▶ _MATERIAL SHOWN_:
Definition reducePickIndex {T : Type} (inp : list (Mat T)) (idx : Mat Z)
  : result (Mat T) :=
  let K := Z.of_nat (length inp) in
  let '(minv, maxv) := minMaxLoc idx in
  _ <- assert ((minv >=? 0) && (maxv <? K)) "minv >= 0 && maxv < K" ;;
  _ <- mapM (fun k =>
         ink <- load "in" inp k ;;
         assert (size_eqb (size ink) (size idx)) "in[k].size() == idx.size()")
       (range 0 K) ;;
  in0 <- load "in" inp 0 ;;
  let M := rows in0 in
  let N := cols in0 in
  let '(M, N) := if isContinuous in0 then (1, M * N) else (M, N) in
  out <- mapM (fun m =>
           let idx_ptr := ptr idx m in
           let in_ptr := map (fun ink => ptr ink m) inp in
           mapM (fun n =>
             i <- load "idx_ptr" idx_ptr n ;;
             p <- load "in_ptr" in_ptr i ;;
             load "in_ptr[idx_ptr[n]]" p n)
           (range 0 N))
         (range 0 M) ;;
  Ok (created (size in0) out).

(** ** [reduceMax] (DynamicProgram.cpp, lines 104-132) *)

(** line 127: [if (in_ptr[k][n] > v) { i = n; v = in_ptr[k][n]; }] *)
Definition max_step (in_ptr : list (list float)) (n k : Z) (st : Z * float)
  : result (Z * float) :=
  let '(i, v) := st in
  p <- load "in_ptr" in_ptr k ;;
  x <- load "in_ptr[k]" p n ;;
  if (x >? v)%F then Ok (n, x) else Ok (i, v).

Definition reduceMax (inp : list (Mat float)) : result (Mat float * Mat Z) :=
  let K := Z.of_nat (length inp) in
  _ <- assert (K >? 1) "K > 1" ;;
  _ <- mapM (fun k =>
         ink <- load "in" inp k ;;
         ink1 <- load "in" inp (k - 1) ;;
         assert (size_eqb (size ink) (size ink1)) "in[k].size() == in[k-1].size()")
       (range 1 K) ;;
  in0 <- load "in" inp 0 ;;
  let M := rows in0 in
  let N := cols in0 in
  let '(M, N) := if isContinuous in0 then (1, M * N) else (M, N) in
  out <- mapM (fun m =>
           let in_ptr := map (fun ink => ptr ink m) inp in
           mapM (fun n => for_loop 0 K (max_step in_ptr n) (0, NegInf))
                (range 0 N))
         (range 0 M) ;;
  Ok (created (size in0) (map (map snd) out),
      created (size in0) (map (map fst) out)).

(** ** [distanceTransform] (DynamicProgram.cpp, lines 207-257) *)

Section DistanceTransform.

(** The row transform that lines 229 and 237 call. *)
Variable dt1d : list float -> Z -> float -> float -> result (list float * list Z).

(** lines 246-256: [row_ptr[n] = Iy_ptr[Ix_ptr[n]]], then the row is
    copied back over [Iy] *)
Definition compose_argmins (M N : Z) (Ix Iy : Mat Z) : result (Mat Z) :=
  Iy_rows <- mapM (fun m =>
               let Iy_ptr := ptr Iy m in
               let Ix_ptr := ptr Ix m in
               mapM (fun n =>
                 ix <- load "Ix_ptr" Ix_ptr n ;;
                 load "Iy_ptr" Iy_ptr ix)
               (range 0 N))
             (range 0 M) ;;
  Ok (created (size Iy) Iy_rows).

Definition distanceTransform_with (score_in : Mat float) (w : list float)
  : result (Mat float * Mat Z * Mat Z) :=
  let M := rows score_in in
  let N := cols score_in in
  ax <- load "w" w 0 ;;
  bx <- load "w" w 1 ;;
  ay <- load "w" w 2 ;;
  by_ <- load "w" w 3 ;;
  (* across the rows *)
  pass <- mapM (fun m => dt1d (ptr score_in m) N (- ax)%F (- bx)%F) (range 0 M) ;;
  let score_tmp := created (N, M) (map fst pass) in
  let Ix := created (N, M) (map snd pass) in
  let score_tmp := transpose score_tmp in
  (* down the columns *)
  pass <- mapM (fun n => dt1d (ptr score_tmp n) M (- ay)%F (- by_)%F) (range 0 N) ;;
  let score_out := created (M, N) (map fst pass) in
  let Iy := created (M, N) (map snd pass) in
  let score_out := transpose score_out in
  let Iy := transpose Iy in
  Iy <- compose_argmins M N Ix Iy ;;
  Ok (score_out, Ix, Iy).

End DistanceTransform.

Definition distanceTransform : Mat float -> list float -> result (Mat float * Mat Z * Mat Z) :=
  distanceTransform_with distanceTransform1D.

(** ** The part tree *)

(** Modelled from the spec: the [Part] class (Part.hpp is not part of the
    sources).  A node carries what its accessors return: [pos()],
    [nmixtures()], [w()], [bias()], [anchor()] as [(x, y)],
    [ndescendants()] and [children()]; a leaf is a node without children. *)
#[warnings="-register-all"]
Inductive Part : Type := mkPart {
  pos : Z;
  nmixtures : Z;
  w : list (list float);
  bias : list (list float);
  anchor : Z * Z;
  ndescendants : Z;
  children : list Part
}.

Definition isLeaf (p : Part) : bool :=
  match children p with [] => true | _ => false end.

(** ** [minRecursive] (DynamicProgram.cpp, lines 260-337) *)

(** [Mat(m, rowRange, colRange)], the header [m(rowRange, colRange)] builds:
    a range that is not the whole extent is asserted to lie inside it. *)
Definition range_ok (r : Z * Z) (extent : Z) : bool :=
  let '(start, stop) := r in
  ((start =? 0) && (stop =? extent))
  || ((0 <=? start) && (start <=? stop) && (stop <=? extent)).

Definition roi {T : Type} (m : Mat T) (rowRange colRange : Z * Z) : result unit :=
  assert (range_ok rowRange (rows m) && range_ok colRange (cols m))
         "0 <= range.start && range.start <= range.end && range.end <= extent".

(** [dst(r1, c1) = src(r2, c2);] (lines 304-306).  Both headers are built
    (and their ranges checked); the assignment is [Mat::operator=(const Mat&)]
    on the temporary header [dst(r1, c1)], which rebinds that temporary and
    copies no element, so [dst] keeps its contents. *)
Definition assign_roi {T : Type} (dst : Mat T) (r1 c1 : Z * Z)
    (src : Mat T) (r2 c2 : Z * Z) : result (Mat T) :=
  _ <- roi dst r1 c1 ;;
  _ <- roi src r2 c2 ;;
  Ok dst.

(** [Mat::ones], [Mat::zeros] and the like: every cell holds [x] *)
Definition filled {T : Type} (sz : Z * Z) (x : T) : Mat T :=
  mkMat (snd sz) (fst sz) true (repeat x (Z.to_nat (snd sz * fst sz))).

(** [m + s] with a scalar [s] *)
Definition add_scalar (m : Mat float) (s : float) : Mat float :=
  mkMat (rows m) (cols m) true (map (fun x => (x + s)%F) (data m)).

(** [v[i] = x] on a [std::vector] *)
Definition assign {T : Type} (buffer : string) (v : list T) (i : Z) (x : T)
  : result (list T) :=
  if (i <? 0) || (Z.of_nat (length v) <=? i) then Err (OutOfBounds buffer i)
  else Ok (set_nth v (Z.to_nat i) x).

(** lines 288-306: the anchor shift of one transformed mixture *)
Definition shift_by_anchor (self : Part) (score_in score_dt : Mat float)
    (Ix_dt Iy_dt : Mat Z) : result (Mat float * Mat Z * Mat Z) :=
  let '(anchor_x, anchor_y) := anchor self in
  let X := cols score_in in
  let Y := rows score_in in
  let xmin := Z.max anchor_x 0 in
  let ymin := Z.max anchor_y 0 in
  let xmax := Z.min (anchor_x + X) X in
  let ymax := Z.min (anchor_y + Y) X in
  let xoff := Z.max (- anchor_x) 0 in
  let yoff := Z.max (- anchor_y) 0 in
  let score := filled (size score_dt) (NegInf * fin_one)%F in
  let Ixm := filled (size Ix_dt) 0 in
  let Iym := filled (size Iy_dt) 0 in
  score <- assign_roi score (xoff, xoff + xmax - xmin) (yoff, yoff + ymax - ymin)
                      score_dt (xmin, xmax) (ymin, ymax) ;;
  Ixm <- assign_roi Ixm (xoff, xoff + xmax - xmin) (yoff, yoff + ymax - ymin)
                    Ix_dt (xmin, xmax) (ymin, ymax) ;;
  Iym <- assign_roi Iym (xoff, xoff + xmax - xmin) (yoff, yoff + ymax - ymin)
                    Iy_dt (xmin, xmax) (ymin, ymax) ;;
  Ok (score, Ixm, Iym).
(** The node builders of the serialiser's test-suite. *)
Definition mk_doc (content : list JSONContent) : JSONContent :=
  Node ty_doc no_attrs (Some content) [] None.
Definition mk_paragraph (content : list JSONContent) : JSONContent :=
  Node ty_paragraph no_attrs (Some content) [] None.
Definition mk_text (value : jsstring) (marks : list Mark) : JSONContent :=
  Node ty_text no_attrs None marks (Some value).
Definition mk_heading (lvl : nat) (content : list JSONContent) : JSONContent :=
  Node ty_heading {| level := Some lvl; language := None; src := None; alt := None;
                     start := None; highlightedHtml := None |}
       (Some content) [] None.
Definition mk_node (ty : node_type) (content : list JSONContent) : JSONContent :=
  Node ty no_attrs (Some content) [] None.
Definition mark (kind : mark_type) : Mark := {| mark_kind := kind; href := None |}.
Definition link_to (url : jsstring) : Mark := {| mark_kind := mk_link; href := Some url |}.

(** *** Reading the produced markdown *)

(** [x] occurs in [s]. *)
Definition contains (s x : jsstring) : Prop := exists a b, s = a ++ x ++ b.

(** No three line feeds in a row; [run] counts the line feeds just before. *)
Fixpoint no_blank_run (run : nat) (s : jsstring) : bool :=
  match s with
  | [] => true
  | c :: s' =>
      if (c =? LF)%N then (run <? 2)%nat && no_blank_run (S run) s'
      else no_blank_run 0 s'
  end.

(** The last code unit is not white space. *)
Definition ends_visibly (s : jsstring) : Prop :=
  exists s' c, s = s' ++ [c] /\ is_whitespace c = false.

(** The first code unit is not white space. *)
Definition starts_visibly (s : jsstring) : Prop :=
  exists c s', s = c :: s' /\ is_whitespace c = false.

(** The markdown of a table: header row, separator row, data rows. *)
Definition table_markdown (header : list jsstring) (data : list (list jsstring))
  : jsstring :=
  table_line header ++ [LF] ++ table_line (repeat (str "---") (length header))
  ++ concat (map (fun cells => [LF] ++ table_line cells) data).
(** * jscom-api: the HTTP client, its configuration and its command layer

    A shallow embedding of [jscom_api/config.py], [jscom_api/client.py],
    [jscom_api/exceptions.py], [jscom_api/models.py] and
    [jscom_api/cli/main.py], followed by the properties of the request
    contract, of the error classification and of the exit codes.

    Python values that travel through the client are JSON values; the
    exceptions are one inductive type; the network, the consoles and the
    session are an explicit world threaded through a state-and-exception
    monad.  A str is held by the bytes of its UTF-8 encoding; the tables
    of the Unicode database are those of CPython 3.11. *)

From Stdlib Require Import ZArith List Bool Lia.
From Stdlib Require Import Strings.String Strings.Ascii.
From Stdlib Require Import Floats.SpecFloat.
From Stdlib Require Import Numbers.DecimalString.
From stdpp Require Import base option strings list gmap.

Local Open Scope Z_scope.

Set Warnings "-register-all".

(** ** Python values *)

Module py.

(** What [json.loads] produces.  A float is held by the text [repr] prints
    for it: the client only prints floats, tests them against zero and
    passes them on.  A dict is the list of its items in insertion order,
    its keys distinct. *)
Inductive value : Type :=
  | JNull
  | JBool (b : bool)
  | JInt (z : Z)
  | JFloat (repr : string)
  | JStr (s : string)
  | JList (l : list value)
  | JObj (items : list (string * value)).
Lemma age_band_monotone_witness :
  (label_index "<20" age_labels <= label_index "41+" age_labels)%nat.
Proof.
  apply (age_band_monotone 19 42); [unfold Qle; simpl; lia | reflexivity | reflexivity].
Defined.
(** ** The sweep and the request path *)

(** X6.  The sweep is invisible to the request path.  If the sweep ran at
    a reading that is not more than 3590000 ms ahead of the reading of a
    check (as it is whenever the check comes after the sweep), the check
    finds the same thing in the swept map as in the unswept one: the same
    verdict, the same seconds, and the handler gives the same response and
    issues the same call. *)
Theorem X6_sweep_invisible_to_requests (cooldown : gmap Js.str Z)
    (swept_at now : Z) :
  swept_at - now ≤ 3590000 →
  (∀ phone,
     Regional.cooling (Regional.sweep swept_at cooldown) phone now
     = Regional.cooling cooldown phone now)
  ∧ (∀ phone,
       (Regional.checkAndReserve (Regional.sweep swept_at cooldown) phone now).2
       = (Regional.checkAndReserve cooldown phone now).2)
  ∧ (∀ origin q,
       (Regional.handler_begin origin (Regional.sweep swept_at cooldown) q now).2
       = (Regional.handler_begin origin cooldown q now).2
       ∧ (Regional.handler_begin origin (Regional.sweep swept_at cooldown)
            q now).1.2
         = (Regional.handler_begin origin cooldown q now).1.2).
Proof.
  intros Hnear.
  assert (Hcool : ∀ phone,
    Regional.cooling (Regional.sweep swept_at cooldown) phone now
    = Regional.cooling cooldown phone now).
  { intros phone. unfold Regional.cooling at 1. rewrite sweep_lookup.
    destruct (cooldown !! phone) as [ts|] eqn:Hl.
    - destruct (Z.gtb_spec (swept_at - ts) 3600000) as [Hold|Hyoung].
      + symmetry. apply (cooling_expired _ _ _ ts); [done|lia].
      + unfold Regional.cooling. by rewrite Hl.
    - symmetry. by apply cooling_absent. }
  split_and!; [done| |].
  - intros phone. unfold Regional.checkAndReserve. rewrite Hcool.
    by destruct (Regional.cooling cooldown phone now).
  - intros origin q. rewrite !handler_begin_validate.
    destruct (Regional.validate q) as [[r|k]|]; [done| |done]. rewrite Hcool.
    by destruct (Regional.cooling cooldown (Regional.k_phone k) now).
Qed.
Lemma loadconfig_control_witness :
  let s := radiod_init FFTW_PATIENT 0 in
  let w := example_world_no_control in
  loadconfig w example_config s = Ret 1 example_no_control_final
  /\ Status_thread s = false
  /\ listen_mcast w < 0
  /\ (startup_before_check w example_config ;; check_stream_names) s
     = Ret tt example_before_control
  /\ Ctl_fd example_no_control_final = -1 /\ Status_thread example_no_control_final = false
  /\ exists s2, open_control w example_before_control = Ret tt s2
                /\ loadconfig w example_config s
                   = (start_sections w example_config ;; get Nchans) s2.
Proof.
  intros s w.
  assert (loadconfig w example_config s = Ret 1 example_no_control_final) as H
    by (vm_compute; reflexivity).
  assert (Status_thread s = false) as Hs by reflexivity.
  assert (listen_mcast w < 0) as Hneg by (cbn; lia).
  assert ((startup_before_check w example_config ;; check_stream_names) s
          = Ret tt example_before_control) as Hb by (vm_compute; reflexivity).
  pose proof (proj1 (loadconfig_control w example_config s) _ _ H) as (H1 & H2).
  pose proof (proj2 (loadconfig_control w example_config s) _ Hneg Hb)
    as (s2 & Ho & _ & _ & _ & Hl & _).
  refine (conj H (conj Hs (conj Hneg (conj Hb (conj H1 (conj (H2 Hs) _)))))).
  exists s2. exact (conj Ho Hl).
Defined.

(* ================================================================= *)
(** ** The hardware section *)

Lemma load_hardware_error (w : world) (cfg : dictionary) (m : message) (s : radiod) :
  hardware_error cfg = Some m ->
  load_hardware w cfg s = Exit EX_USAGE (set_trace (trace s ++ [Ev_stderr m]) s).
Proof.
  unfold hardware_error, load_hardware.
  destruct (config_getstring cfg GLOBAL "hardware" None) as [hardware|].
  - destruct (find_hardware (map fst cfg) hardware); [discriminate|].
    intros [= <-]. by rewrite bind_fprintf.
  - intros [= <-]. by rewrite bind_fprintf.
Qed.

Lemma loadconfig_split_hardware (w : world) (cfg : dictionary) (s : radiod) :
  loadconfig w cfg s =
  (startup_before_hardware w cfg ;;
   load_hardware w cfg ;;
   modify (set_Data (data_name w cfg)) ;;
   setup_template w cfg ;;
   open_output_sockets w ;;
   check_stream_names ;;
   open_control w ;;
   start_sections w cfg ;;
   get Nchans) s.
Proof.
  unfold loadconfig, startup_before_hardware. symmetry.
  do 3 (rewrite bind_assoc; apply bind_ext; intros ? ?).
  reflexivity.
Qed.

Lemma before_hardware_frontend (w : world) (cfg : dictionary) :
  preserves Frontend (startup_before_hardware w cfg).
Proof.
  unfold startup_before_hardware, load_globals, load_fft_plan_level, load_presets,
    fprintf_stderr, emit.
  frame.
Qed.

(** X9.  When the [global] section has no [hardware] entry, or the entry
    names no section of the file (the names compared without regard to
    case), [loadconfig] does not return: once the steps before the search
    have returned it reports the missing entry or section and exits with
    EX_USAGE, 64, and no driver has touched [Frontend]. *)
Theorem hardware_section_required (w : world) (cfg : dictionary) (m : message) (s : radiod) :
  hardware_error cfg = Some m ->
  (forall s1, startup_before_hardware w cfg s = Ret tt s1 ->
     loadconfig w cfg s = Exit 64 (set_trace (trace s1 ++ [Ev_stderr m]) s1)
     /\ Frontend s1 = Frontend s)
  /\ (forall n s', loadconfig w cfg s <> Ret n s').
Proof.
  intros Hm. split.
  - intros s1 H1. split.
    + rewrite loadconfig_split_hardware, (bind_Ret _ _ _ _ _ H1).
      apply bind_Exit. by apply load_hardware_error.
    + apply (preserves_Ret _ _ _ _ _ (before_hardware_frontend w cfg) H1).
  - intros n s'. rewrite loadconfig_split_hardware. intros H.
    apply bind_inv in H as (u1 & s1 & _ & H).
    apply bind_inv in H as (u2 & s2 & H2 & _).
    by rewrite (load_hardware_error w cfg m s1 Hm) in H2.
Qed.

Lemma hardware_section_required_witness :
  let s := radiod_init FFTW_PATIENT 0 in
  let s1 := example_no_hardware_state in
  hardware_error example_config_no_hardware = Some (Msg_no_hardware_section "rx888")
  /\ startup_before_hardware example_world example_config_no_hardware s = Ret tt s1
  /\ loadconfig example_world example_config_no_hardware s
     = Exit 64 (set_trace (trace s1 ++ [Ev_stderr (Msg_no_hardware_section "rx888")]) s1)
  /\ Frontend s1 = Frontend s.
Proof.
  intros s s1.
  assert (hardware_error example_config_no_hardware = Some (Msg_no_hardware_section "rx888"))
    as Hm by (vm_compute; reflexivity).
  assert (startup_before_hardware example_world example_config_no_hardware s = Ret tt s1) as H1
    by (vm_compute; reflexivity).
  exact (conj Hm (conj H1
           (proj1 (hardware_section_required example_world _ _ s Hm) s1 H1))).
Defined.

Lemma build_notches_length (w : world) (N M samprate : Z) (spurs : list spec_float)
  (idx : nat) (notches n : list notch_state.t) :
  build_notches w N M samprate spurs idx notches = Some n -> length n = length notches.
Proof.
  revert idx notches. induction spurs as [|f rest IH]; intros idx notches H; simpl in H.
  - by injection H as <-.
  - destruct (compute_tuning w N M samprate f) as [[r shift] rem].
    destruct (negb (r =? 0)); [by injection H as <-|].
    destruct (shift =? INT_MIN); [discriminate|].
    destruct (length notches <=? idx)%nat; [discriminate|].
    destruct (shift =? 0).
    + injection H as <-. by rewrite length_insert.
    + apply IH in H. by rewrite H, length_insert.
Qed.

(** When [setup_hardware] returns 0: the driver was found, its setup
    returned 0, its start routine exists and returned 0, and the filter
    input has its sizes and its array of notches. *)
Lemma setup_hardware_zero (w : world) (cfg : dictionary) (sname : string) (s s' : radiod) :
  setup_hardware w cfg sname s = Ret 0 s' ->
  exists drv,
    find_driver w cfg (default sname (config_getstring cfg sname "device" (Some sname)))
    = Some drv
    /\ sr_status (drv_setup drv cfg sname) = 0
    /\ drv_start drv = Some 0
    /\ frontend.started (Frontend s') = true
    /\ frontend.samprate (Frontend s') <> 0
    /\ frontend.L (Frontend s') <> 0 /\ frontend.M (Frontend s') <> 0
    /\ length (frontend.notches (Frontend s')) = NOTCH_SLOTS
    /\ Overlap s <> 1.
Proof.
  intros H. pose proof H as H'. unfold setup_hardware in H.
  destruct (find_driver w cfg _) as [drv|] eqn:Hdrv;
    [|by rewrite bind_fprintf in H].
  exists drv. split; [done|].
  rewrite bind_modify in H.
  destruct (Z.eqb_spec (sr_status (drv_setup drv cfg sname)) 0) as [Hst|Hst].
  2:{ cbn [negb] in H. rewrite bind_fprintf in H. by injection H as E _. }
  split; [done|]. cbn [negb] in H.
  rewrite !bind_get in H.
  apply bind_inv in H as ([[vL vM] vN] & s1 & Hfs & H).
  pose proof (filter_sizes_inv _ _ _ _ _ _ _ _ Hfs)
    as (l & _ & _ & Hs0 & Hov & HL0 & HM0 & _ & _ & HL & HM & Hn).
  assert (frontend.samprate (Frontend s1) = sr_samprate (drv_setup drv cfg sname)) as Hsr.
  { assert (preserves (fun s => frontend.samprate (Frontend s))
              (filter_sizes (sr_samprate (drv_setup drv cfg sname))
                 (Blocktime s) (Overlap s))) as Hp.
    { unfold filter_sizes, fprintf_stderr, emit. frame. }
    cbn [Frontend set_Frontend frontend.samprate frontend.set_setup Blocktime Overlap] in Hfs.
    by apply (preserves_Ret _ _ _ _ _ Hp) in Hfs. }
  cbn [Frontend set_Frontend frontend.samprate frontend.set_setup] in Hs0.
  cbn [Overlap set_Frontend] in Hov.
  rewrite bind_get in H.
  destruct (build_notches w _ _ _ _ 0 _) as [nn|] eqn:Hb; [|discriminate].
  apply build_notches_length in Hb. rewrite Hn, length_replicate in Hb.
  rewrite bind_modify in H.
  destruct (drv_start drv) as [r0|]; [|rewrite bind_fprintf in H; discriminate].
  rewrite bind_modify in H. apply bind_inv in H as (u & s2 & Hw & H).
  injection H as -> <-.
  split; [done|].
  assert (Frontend s2 = frontend.set_started true (frontend.set_notches nn (Frontend s1)))
    as ->.
  { apply when_inv in Hw as [[_ Hw] | [_ ->]]; [by injection Hw as _ <- | done]. }
  destruct (Frontend s1). cbn in *. repeat split; congruence.
Qed.

Lemma after_hardware_frontend (w : world) (cfg : dictionary) :
  preserves Frontend
    (modify (set_Data (data_name w cfg)) ;; setup_template w cfg ;; open_output_sockets w ;;
     check_stream_names ;; open_control w ;; start_sections w cfg ;; get Nchans).
Proof.
  unfold setup_template, open_output_sockets, check_stream_names, open_control,
    fprintf_stderr, emit.
  repeat first [ apply start_sections_preserves; view | frame_step ].
Qed.

(** X10.  [loadconfig] returns only when the front end has been set up and
    started: the [hardware] entry names a section, a driver was found for
    it, the driver's setup and its start routine both returned 0, and
    [Frontend] holds a nonzero sample rate, nonzero sizes L and M and an
    array of 100 notches. *)
Theorem loadconfig_frontend_started (w : world) (cfg : dictionary) (s s' : radiod) (n : Z) :
  loadconfig w cfg s = Ret n s' ->
  exists hardware sname drv,
    config_lookup cfg GLOBAL "hardware" = Some hardware
    /\ find_hardware (map fst cfg) hardware = Some sname
    /\ find_driver w cfg (default sname (config_getstring cfg sname "device" (Some sname)))
       = Some drv
    /\ sr_status (drv_setup drv cfg sname) = 0
    /\ drv_start drv = Some 0
    /\ frontend.started (Frontend s') = true
    /\ frontend.samprate (Frontend s') <> 0
    /\ frontend.L (Frontend s') <> 0 /\ frontend.M (Frontend s') <> 0
    /\ length (frontend.notches (Frontend s')) = 100%nat.
Proof.
  rewrite loadconfig_split_hardware. intros H.
  apply bind_inv in H as (u1 & s1 & _ & H).
  apply bind_inv in H as (u2 & s2 & H2 & H).
  apply (preserves_Ret _ _ _ _ _ (after_hardware_frontend w cfg)) in H. rewrite H.
  unfold load_hardware, config_getstring in H2.
  destruct (config_lookup cfg GLOBAL "hardware") as [hardware|];
    [|by rewrite bind_fprintf in H2].
  destruct (find_hardware (map fst cfg) hardware) as [sname|] eqn:Hf;
    [|by rewrite bind_fprintf in H2].
  apply bind_inv in H2 as (r & s3 & Hr & H2).
  destruct (Z.eqb_spec r 0) as [->|Hne]; [|discriminate].
  cbn [negb] in H2.
  apply setup_hardware_zero in Hr as (drv & Hd & Hst & Hstart & F1 & F2 & F3 & F4 & F5 & _).
  exists hardware, sname, drv. repeat split; try done.
  all: injection H2 as _ <-;
    destruct (String.length (frontend.description (Frontend s3)) =? 0)%nat; try done;
    by destruct (Frontend s3).
Qed.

▶ _DIRECTIONS_:
A bare number is required: the count of lines above with the string "exists".

▶ _ANSWER_:
10